LE JOURNAL DE L'ÎLE VOUS INVITE A DÉCOUVRIR LA
RÉUNION AU TRAVERS D'ACTIVITÉS DE PLEINE NATURE
Assis dans le vide, à 35 mètres du sol 
La Réunion, paradis du canyoning, l'expression n'est
pas surfaite. Ici, tout le monde trouve son compte. Du néophyte
au confirmé, les nombreuses ravines qui parsèment
l'île permettent de s'initier à l'activité,
ou de se faire des montées d'adrénaline aussi vertigineuses
que les sites que l'on descend en rappel. Depuis une dizaine d'années
qu'il est pratiqué dans les hauts, le canyoning offre aujourd'hui
70 sites équipés que l'on peut découvrir grâce
à des structures professionnelles où le maître
mot est "la sécurité" avant tout.
Vendredi dernier, six heures du matin. Encore un peu dans le
brouillard, je prends la direction de Saint-André où
nous attend notre guide. Le temps est beau sur toute l'île
sauf sur l'Est où il crachine. Pour mon initiation, on devait
se rendre à Trou Blanc, dans le cirque de Salazie, mais vu
les conditions, "Bulon", le moniteur, préfère
ne pas prendre de risques. "Apparemment, ça devrait
se dégager mais la météo est tellement changeante
qu'on pourrait monter pour rien", explique-t-il. Depuis une
dizaine d'années qu'il est à la Réunion, je
me doute qu'il connaît son affaire. Changement de programme,
et c'est tant mieux, on fera du coup la descente de la rivière
Sainte-Suzanne, en partant du Bassin Boeuf. S'ASSEOIR
DANS LE VIDE Pour quelqu'un qui n'a jamais pratiqué
le canyoning et qui pour être franc n'aime pas trop se jeter
dans le vide, autant vous le dire tout de suite, j'ai un peu gambergé
les jours qui ont précédé. Et puis, bien sûr,
comme le touriste qui prend l'avion pour la première fois
et qui voit un crash à la télé, il y a eu le
terrible accident en Suisse l'avant-veille. C'est pas trop rassuré
que je me gare donc sur le parking où l'on va décharger
le matériel et s'équiper. "Bulon" nous explique
posément à quoi sert tout l'attirail qu'il extirpe
du coffre de sa voiture. Il y a des cordes, des casques, des cordes,
des baudriers, des cordes, des combinaisons, des cordes, des mousquetons...

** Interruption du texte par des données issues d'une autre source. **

Definition is_global (v : value) : bool := match v with VConst (CGlobal _ _ _) => true | _ => false end.
Definition is_constant (v : value) : bool := match v with VConst _ => true | _ => false end.

(** The loop from the innermost context outwards. *)
Definition print_number (p : Z) (isL : bool) : C unit :=
  l <- gets contexts ;;
  match function_context l with
  | Some k => match l !! k with
              | Some c => numbered_name p isL k c
              | None => fail AssertFailed
              end
  | None => emit "<anonymous>"
  end.

(** The operands that are printed for a void value are not void, so that two
    rounds are enough. *)
Fixpoint printValue_ (fuel : nat) (v : value) (isL : bool) : C unit :=
  match fuel with
  | O => fail OutOfFuel
  | S fuel =>
      if has_name (value_name heap v)
      then emit ((if is_global v then "@" else "%") +:+ value_name heap v)
      else if value_void heap v then
        match v with
        | VInst p _ =>
            match i_kind <$> find_inst heap p with
            | Some (KStore _ ptr) => emit "store to " ;;; printValue_ fuel ptr isL
            | Some (KCall callee _) => emit "call to " ;;; printValue_ fuel callee isL
            | Some (KInvoke callee _ _ _) => emit "invoke to " ;;; printValue_ fuel callee isL
            | _ => emit (print_ir v)
            end
        | _ => emit (print_ir v)
        end
      else if is_constant v then emit (print_ir v)
      else
        print_number (value_ptr v) isL
  end.
Definition printValue (v : value) (isL : bool) : C unit := printValue_ 2 v isL.

(** ** Contexts *)

Definition header_context (p : pair_ctx) : C unit :=
  match p with
  | CtxFunction L R =>
      d <- gets Differences ;;
      when d (emit (nl +:+ nl)) ;;;
      emit ("in function " +:+ f_name L +:+
            (if String.eqb (f_name L) (f_name R) then "" else " / " +:+ f_name R) +:+ ":" +:+ nl)
  | CtxBlock L R =>
      a <- gets IdAssigner ;;
      match a with
      | None => fail Segv
      | Some a =>
          let diffId := default 0 (getIdentifiersMap a !! b_ptr L) in
          modify (add_diff_id diffId) ;;;
          if has_name (b_name L) && has_name (b_name R) && String.eqb (b_name L) (b_name R) then
            emit ("  in block %" +:+ b_name L +:+ ":" +:+ nl) ;;;
            emit ("  in block %" +:+ b_name L +:+ "(" +:+ pretty diffId +:+ "):" +:+ nl)
          else
            emit "  in block " ;;; printValue (VBlock (b_ptr L)) true ;;;
            emit " / " ;;; printValue (VBlock (b_ptr R)) false ;;;
            emit (" (" +:+ pretty diffId +:+ "):" +:+ nl)
      end
  | CtxInst L R =>
      emit "    in instruction " ;;; printValue (inst_value L) true ;;;
      emit " / " ;;; printValue (inst_value R) false ;;; emit (":" +:+ nl)
  end.
Definition mark (c : DiffContext) : DiffContext :=
  mkContext (c_pair c) true (LNumbering c) (RNumbering c).
(** The loop over the contexts from index [k]; [n] are left. *)
Fixpoint header_loop (n k : nat) : C unit :=
  match n with
  | O => ret tt
  | S n =>
      l <- gets contexts ;;
      match l !! k with
      | None => ret tt
      | Some c =>
          if c_differences c then header_loop n (S k) else
          header_context (c_pair c) ;;;
          modify (fun s => set_contexts (alter mark k (contexts s)) s) ;;;
          header_loop n (S k)
      end
  end.
Definition header : C unit :=
  l <- gets contexts ;; header_loop (length l) 0.

Fixpoint spaces (n : nat) : string :=
  match n with O => EmptyString | S n => String (ascii_of_nat 32) (spaces n) end.
Definition indent : C unit :=
  n <- gets Indent ;; emit (spaces (Z.to_nat n)).

Definition enterContext (p : pair_ctx) : C unit :=
  modify (fun c => mkConsumer (out c) (dbg c) (contexts c ++ [new_DiffContext p]) (Differences c)
                     (u32 (Indent c + 2)) (IdAssigner c) (DiffIdSet c)).
Definition exitContext : C unit :=
  l <- gets contexts ;;
  match reverse l with
  | [] => fail AssertFailed
  | c :: r =>
      modify (fun s => mkConsumer (out s) (dbg s) (reverse r) (Differences s || c_differences c)
                         (u32 (Indent s - 2)) (IdAssigner s) (DiffIdSet s))
  end.

(** ** Messages *)

Definition log (text : string) : C unit :=
  header ;;; indent ;;; emit (text +:+ nl).

(** The format: [%l] and [%r] take the next argument, [%%] is a percent sign. *)
Fixpoint logf_format (format : string) (args : list value) : C unit :=
  match format with
  | EmptyString => ret tt
  | String a rest =>
      if ascii_dec a "%" then
        match rest with
        | EmptyString => fail AssertFailed
        | String b rest =>
            if ascii_dec b "%" then emit "%" ;;; logf_format rest args
            else if ascii_dec b "l" then
              match args with [] => fail AssertFailed
                         | v :: args => printValue v true ;;; logf_format rest args end
            else if ascii_dec b "r" then
              match args with [] => fail AssertFailed
                         | v :: args => printValue v false ;;; logf_format rest args end
            else fail AssertFailed
        end
      else emit (String a EmptyString) ;;; logf_format rest args
  end.
Definition print_ids (sep : string) (l : list Z) : string :=
  String.concat "" ((fun e => pretty e +:+ sep) <$> l).
Definition logf (format : string) (args : list value) : C unit :=
  header ;;; indent ;;; logf_format format args ;;;
  emit nl ;;;
  ids <- gets DiffIdSet ;;
  emit ("Diff IDs: " +:+ print_ids ", " (sorted ids) +:+ nl +:+ nl).

Definition log_line (rec : option inst * option inst) : C unit :=
  indent ;;;
  emit (match getLineKind rec with DC_match => "  " | DC_left => "< " | DC_right => "> " end) ;;;
  match getLineKind rec, rec with
  | (DC_match | DC_left), (Some i, _) | DC_right, (_, Some i) => emit_dbg (print_ir (inst_value i) +:+ nl)
  | _, _ => fail Segv
  end.
Fixpoint log_lines (d : diff_lines) : C unit :=
  match d with [] => ret tt | rec :: d => log_line rec ;;; log_lines d end.
Definition logd (d : diff_lines) : C unit := header ;;; log_lines d.
End Printing.

(** ** Statistics *)

(** The comparisons of which a block has a difference. *)
Definition diff_cmps (a : ids) (diff : gset Z) : gset Z :=
  list_to_set (e ← sorted_entries (getCmpMap a); bb ← sorted (snd e);
               if decide (bb ∈ diff) then [fst e] else []).

Definition printStats : C unit :=
  o <- gets IdAssigner ;;
  match o with
  | None => fail Segv
  | Some a =>
      d <- gets DiffIdSet ;;
      emit (nl +:+ "Diff BB IDs: " +:+ print_ids " " (sorted d) +:+ nl) ;;;
      emit ("Diff Cmp IDs: " +:+ print_ids " " (sorted (diff_cmps a d)) +:+ nl) ;;;
      emit ("Call Site Dominators:" +:+ nl) ;;;
      emit (String.concat "" ((fun e => pretty (fst e) +:+ ": " +:+ print_ids "," (sorted (snd e)) +:+ nl)
              <$> sorted_entries (getCallSiteDominators a)))
  end.

Definition quote : string := String (ascii_of_nat 34) EmptyString.
Definition quoted (s : string) : string := quote +:+ s +:+ quote.
Definition json_list (l : list string) : string := String.concat ", " l.
(** The text [printStatsJson] writes to its stream. *)
Definition json_text (a : ids) (d : gset Z) : string :=
  "{" +:+ nl +:+ quoted "targets" +:+ ": [" +:+
    json_list (pretty <$> sorted (diff_cmps a d)) +:+ "]," +:+ nl +:+
  quoted "edges" +:+ ": [" +:+
    json_list ((fun e => "[" +:+ pretty (fst e) +:+ "," +:+ pretty (snd e) +:+ "]")
                 <$> sorted_pairs (getCmpCfg a)) +:+ "]," +:+ nl +:+
  quoted "callsite_dominators" +:+ ":{" +:+
    json_list ((fun e => quoted (pretty (fst e)) +:+ ": [" +:+
                  json_list (pretty <$> sorted (snd e)) +:+ "]")
                 <$> sorted_entries (getCallSiteDominators a)) +:+ "}" +:+ nl +:+ "}".
Definition printStatsJson : C string :=
  o <- gets IdAssigner ;;
  match o with
  | None => fail Segv
  | Some a => d <- gets DiffIdSet ;; ret (json_text a d)
  end.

et des cordes. Engoncé dans ma combi, j'ai l'impression d'être
un bibendum Michelin et je me demande bien comment je vais pouvoir
bouger là-dedans. Très vite, en pénétrant
doucement dans l'eau glacée (il est 8h30...) du Bassin Boeuf,
je comprends l'utilité du néoprène. C'est cette
fois-ci bien réveillé que je commence à crapahuter
en suivant notre petit groupe. Un petit plouf, une balade dans la
forêt agrémentée de quelques arrêts "infos
botaniques", c'est plutôt sympa. On saute maintenant
de caillou en caillou et, tiens, premier vide. "Bulon"
s'arrête au pied de la falaise et commence à installer
les sécurités sur la roche, qui est déjà
équipée en vis en tous genres. "Qui commence
?", lance-t-il. Je n'ai jamais été du genre volontaire,
donc je laisse poliment la place à mon voisin, de 15 ans
mon cadet qui, lui, semble tout excité... Nouvelle explication
de "Bulon" et Matthieu s'élance dans le vide avec
un large sourire qui barre sa face. Son frère Simon en termine
quand "Bulon" m'invite à le rejoindre au bord du
"gouffre". Un p'tit coup d'il en bas histoire d'avoir
les jambes coupées. Tiens, c'est pas si haut finalement,
environ dix mètres. Je prends la corde, dévisse
mon mousqueton, la faits passer dans la grande boucle du huit et
l'entoure autour de la petite boucle. Je referme le mousqueton,
je vérifie que tout est bien fixé, je ravale la corde
pour qu'elle soit bien tendue, et je vérifie encore que tout
est bien amaré. Je croise "Bulon" du regard avant
qu'il me lâche la phrase que je "mourais" d'entendre
: "C'est bon, tu peux y aller..." Normalement, en faisant
face à la paroi, il faut se pencher en arrière et
s'asseoir dans le baudrier, les pieds à plat sur la roche.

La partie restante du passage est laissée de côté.